Lemma read_plain s f st t :
  Forall plain s → s ≠ [] → word_end t → pin st = s ++ t → (length (s ++ t) <= f)%nat → room 2 st → fits st →
  read_to f st s t.
Proof.
  intros Hs. revert f st. induction Hs as [|c s Hc Hs IH]; [done|]. intros f st _ Ht Hp Hf Hr Hfit.
  destruct f as [|f]; [cbn in Hf; lia|].
  pose proof Hc as Hc'. unfold plain, quote_set in Hc'. plain_false Hc'.
  assert (Hnext : nth 0 (s ++ t) 0 ≠ 60 ∧ nth 0 (s ++ t) 0 ≠ 62).
  { destruct s as [|c' s]; cbn [app nth].
    - destruct Ht as [-> |Ht]; [done|]. destruct t; [done|]. cbn in *. subst. done.
    - apply Forall_cons in Hs as [Hc2 _]. unfold plain, quote_set in Hc2. plain_false Hc2. done. }
  destruct (BUF_RESIZE_ok 2 (buf st ++ [c]) (bufsize st)) as (b1 & Eb & _ & Hb1);
    [lia|unfold room, strlen in Hr; lia|unfold fits in Hfit; rewrite Hp in Hfit; slen|].
  set (st1 := mkShsplit (s ++ t) (buf st ++ [c]) b1 true (ret st)).
  assert (E : shellSplit_loop (S f) st = shellSplit_loop f st1).
  { cbn [shellSplit_loop]. unfold sh_round. rewrite (plain_switch c (s ++ t)) by tauto. cbn [buf bufsize].
    rewrite Hp, Eb. cbn [at0 hd app]. by rewrite (proj2 (Z.eqb_neq c 0)). }
  assert (Hr1 : room 2 st1) by exact Hb1.
  assert (Hfit1 : fits st1) by (unfold fits, st1 in *; rewrite Hp in Hfit; cbn [buf pin]; slen).
  unfold read_to. rewrite E. destruct s as [|c' s'].
  - exists f, st1. split_and!; [done| |done..]. cbn in Hf. lia.
  - destruct (IH f st1) as (f' & st' & -> & H2' & H3' & H4' & H5' & H6' & H7' & H8'); [done|done|done|cbn in *; lia|done|done|].
    exists f', st'. split_and!; [done..| |done|done|done|done]. rewrite H4'. unfold st1. cbn [buf]. by rewrite <- app_assoc.
Qed.

Definition esc_set : cstr := [DQUOTE; BSLASH].

Lemma is_esc_memchr c : is_esc c = memchr c esc_set.
Proof. unfold is_esc, esc_set. cbn. by rewrite orb_false_r. Qed.

Lemma quote_body_app a s : avoids esc_set a → quote_body (a ++ s) = a ++ quote_body s.
Proof.
  intros Ha. induction Ha as [|c a Hc Ha IH]; [done|]. cbn [app quote_body]. rewrite is_esc_memchr, Hc, IH. done.
Qed.

(** The bytes up to the first that is escaped. *)
Lemma esc_split s : ∃ a r, s = a ++ r ∧ avoids esc_set a ∧ (r = [] ∨ ∃ c s', r = c :: s' ∧ (c = DQUOTE ∨ c = BSLASH)).
Proof.
  induction s as [|c s (a & r & -> & Ha & Hr)]; [exists [], []; split_and!; [done|constructor|auto]|].
  destruct (memchr c esc_set) eqn:Hc.
  - exists [], (c :: a ++ r). split_and!; [done|constructor|]. right. exists c, (a ++ r). split; [done|].
    unfold esc_set in Hc. cbn in Hc. rewrite orb_false_r in Hc. apply orb_true_iff in Hc as [Hc|Hc]; apply Z.eqb_eq in Hc; auto.
  - exists (c :: a), r. split_and!; [done|by constructor|done].
Qed.
(** C26. Cleaning a path.  For every path shorter than MAXPATH [cleanPath] stays inside
    its buffer and returns; the result is no longer than the path, unless the path
    is empty or nothing but a drive letter.  If neither has a drive letter, the
    result leads to the same directory as the path in every tree without symbolic
    links, from every directory; it is in normal form (names without "." and without
    empty names, ".." only in front, and in front of names only in a relative path),
    and cleaning it again changes nothing. *)
Theorem cleanPath_correct path : (length path < MAXPATH)%nat →
  ∃ out, cleanPath path = Some out ∧
    ((length out <= length path)%nat ∨ path = [] ∨ ∃ x, path = [x; COLON]) ∧
    (has_drive path = false → has_drive out = false →
      (∀ D (t : tree D) cwd, resolve t cwd out = resolve t cwd path) ∧
      (∃ d ns, Forall plain ns ∧ (is_abs path = true → d = 0%nat ∨ ns = []) ∧ out = render (is_abs path) d ns) ∧
      cleanPath out = Some out).
Proof.
  intros Hl. pose proof (cleanPath_body path Hl) as Hb. pose proof (cleanPath_render path Hl) as Hr. cbn zeta in *.
  destruct (cleaned (comps (top_of path)) 0 []) as [d ns] eqn:Ec. destruct Hb as (Hb & Hp & Hlb).
  destruct (cleanPath path) as [out|] eqn:Eout; [|done]. exists out. split; [done|]. split; [injection Hb as ->|clear Hb].
  - destruct (_ ++ body _ _ _) as [|x b] eqn:Eb; [destruct path; [by right; left|left; cbn; lia]|].
    destruct (has_drive (x :: b) && _) eqn:Ed; [|by left]. apply andb_true_iff in Ed as [Ed El]. apply Nat.eqb_eq in El.
    rewrite length_app, El in *. destruct (decide (length path = 2)%nat) as [E2|]; [|left; cbn; lia]. right; right.
    destruct path as [|p0 [|p1 []]]; try done. exists p0. destruct (has_drive [p0; p1]) eqn:Hd; [cbn in Hd; apply Z.eqb_eq in Hd; by subst|].
    exfalso. unfold top_of in *. rewrite Hd in *. cbn [app] in Eb. rewrite <- Eb, (two_bytes p0 p1 d ns) in Ed; [done| |done]. by intros ->.
  - intros Hd Ho. unfold top_of in *. rewrite Hd in *. specialize (Hr eq_refl). rewrite Ec in Hr. set (e := keep_dots _ d ns) in *.
    assert (Eo : out = render (is_abs path) e ns).
    { injection Hr as ->. revert Ho. generalize (render (is_abs path) e ns). intros l. destruct (has_drive l && _) eqn:Ed; [|done].
      apply andb_true_iff in Ed as [Ed _]. intros Ho. destruct l as [|x [|y l]]; [done..|]. cbn in Ed, Ho. congruence. }
    assert (Hn : Forall name ns) by (eapply Forall_impl; [exact Hp|]; by intros w [? _]).
    split_and!; [intros; rewrite Eo; by apply resolve_render| |].
    + exists e, ns. split_and!; [done| |done]. subst e. unfold keep_dots. intros ->. cbn [andb]. case_bool_decide; [by right|by left].
    + rewrite <- Eo in Hr. assert (Hlo : (length out < MAXPATH)%nat).
      { rewrite Eo. unfold render. destruct (body _ e ns) as [|x b] eqn:Eb; [cbn; unfold MAXPATH; lia|]. cbn [app] in Hlb. lia. }
      pose proof (cleanPath_render out Hlo Ho) as Hagain. cbn zeta in Hagain.
      assert (Ha : is_abs out = is_abs path ∧ cleaned (comps out) 0 [] = (e, ns)).
      { rewrite Eo. unfold render. pose proof (is_abs_body (is_abs path) e ns Hn) as H1. pose proof (comps_body (is_abs path) e ns Hn) as H2.
        pose proof (cleaned_dots e ns Hp) as H3. destruct (body (is_abs path) e ns) eqn:Eb; [|by rewrite H1, H2].
        split; [exact H1|]. rewrite <- H2 in H3. exact H3. }
      destruct Ha as [Ha1 Ha2]. rewrite Ha1, Ha2 in Hagain. subst e. rewrite keep_idem, <- Eo, Ho in Hagain. exact Hagain.
Qed.

Lemma cleanPath_correct_witness :
  ∃ out, cleanPath (s2b "./a//b/../c/") = Some out ∧ cleanPath out = Some out.
Proof.
  destruct (cleanPath_correct (s2b "./a//b/../c/")) as (out & H1 & _ & H2); [vm_compute; lia|]. exists out. split; [done|].
  apply H2; [done|]. vm_compute in H1. by injection H1 as <-.
Defined.

(** ** Relative paths *)

Definition abs_path (ws : list cstr) : cstr := SLASH :: joined ws.

(** The path of [k] and a slash. *)
Definition pre (k : list cstr) : cstr := SLASH :: concat (map (λ w, w ++ [SLASH]) k).

Definition rel_names (ns ms : list cstr) : list cstr := replicate (length ns) dots ++ ms.

Lemma abs_pre k n ns : abs_path (k ++ n :: ns) = pre k ++ joined (n :: ns).
Proof.
  unfold abs_path, pre. cbn [app]. f_equal. induction k as [|w k IH]; [done|]. cbn [map concat app]. rewrite joined_cons.
  rewrite <- app_assoc. cbn [app]. rewrite <- IH, <- app_assoc. by destruct k.
Qed.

++++++++

# EXERCISE
How many lines of the entries above include the word "list"? Answer with the number only.

# ANSWER BOX
3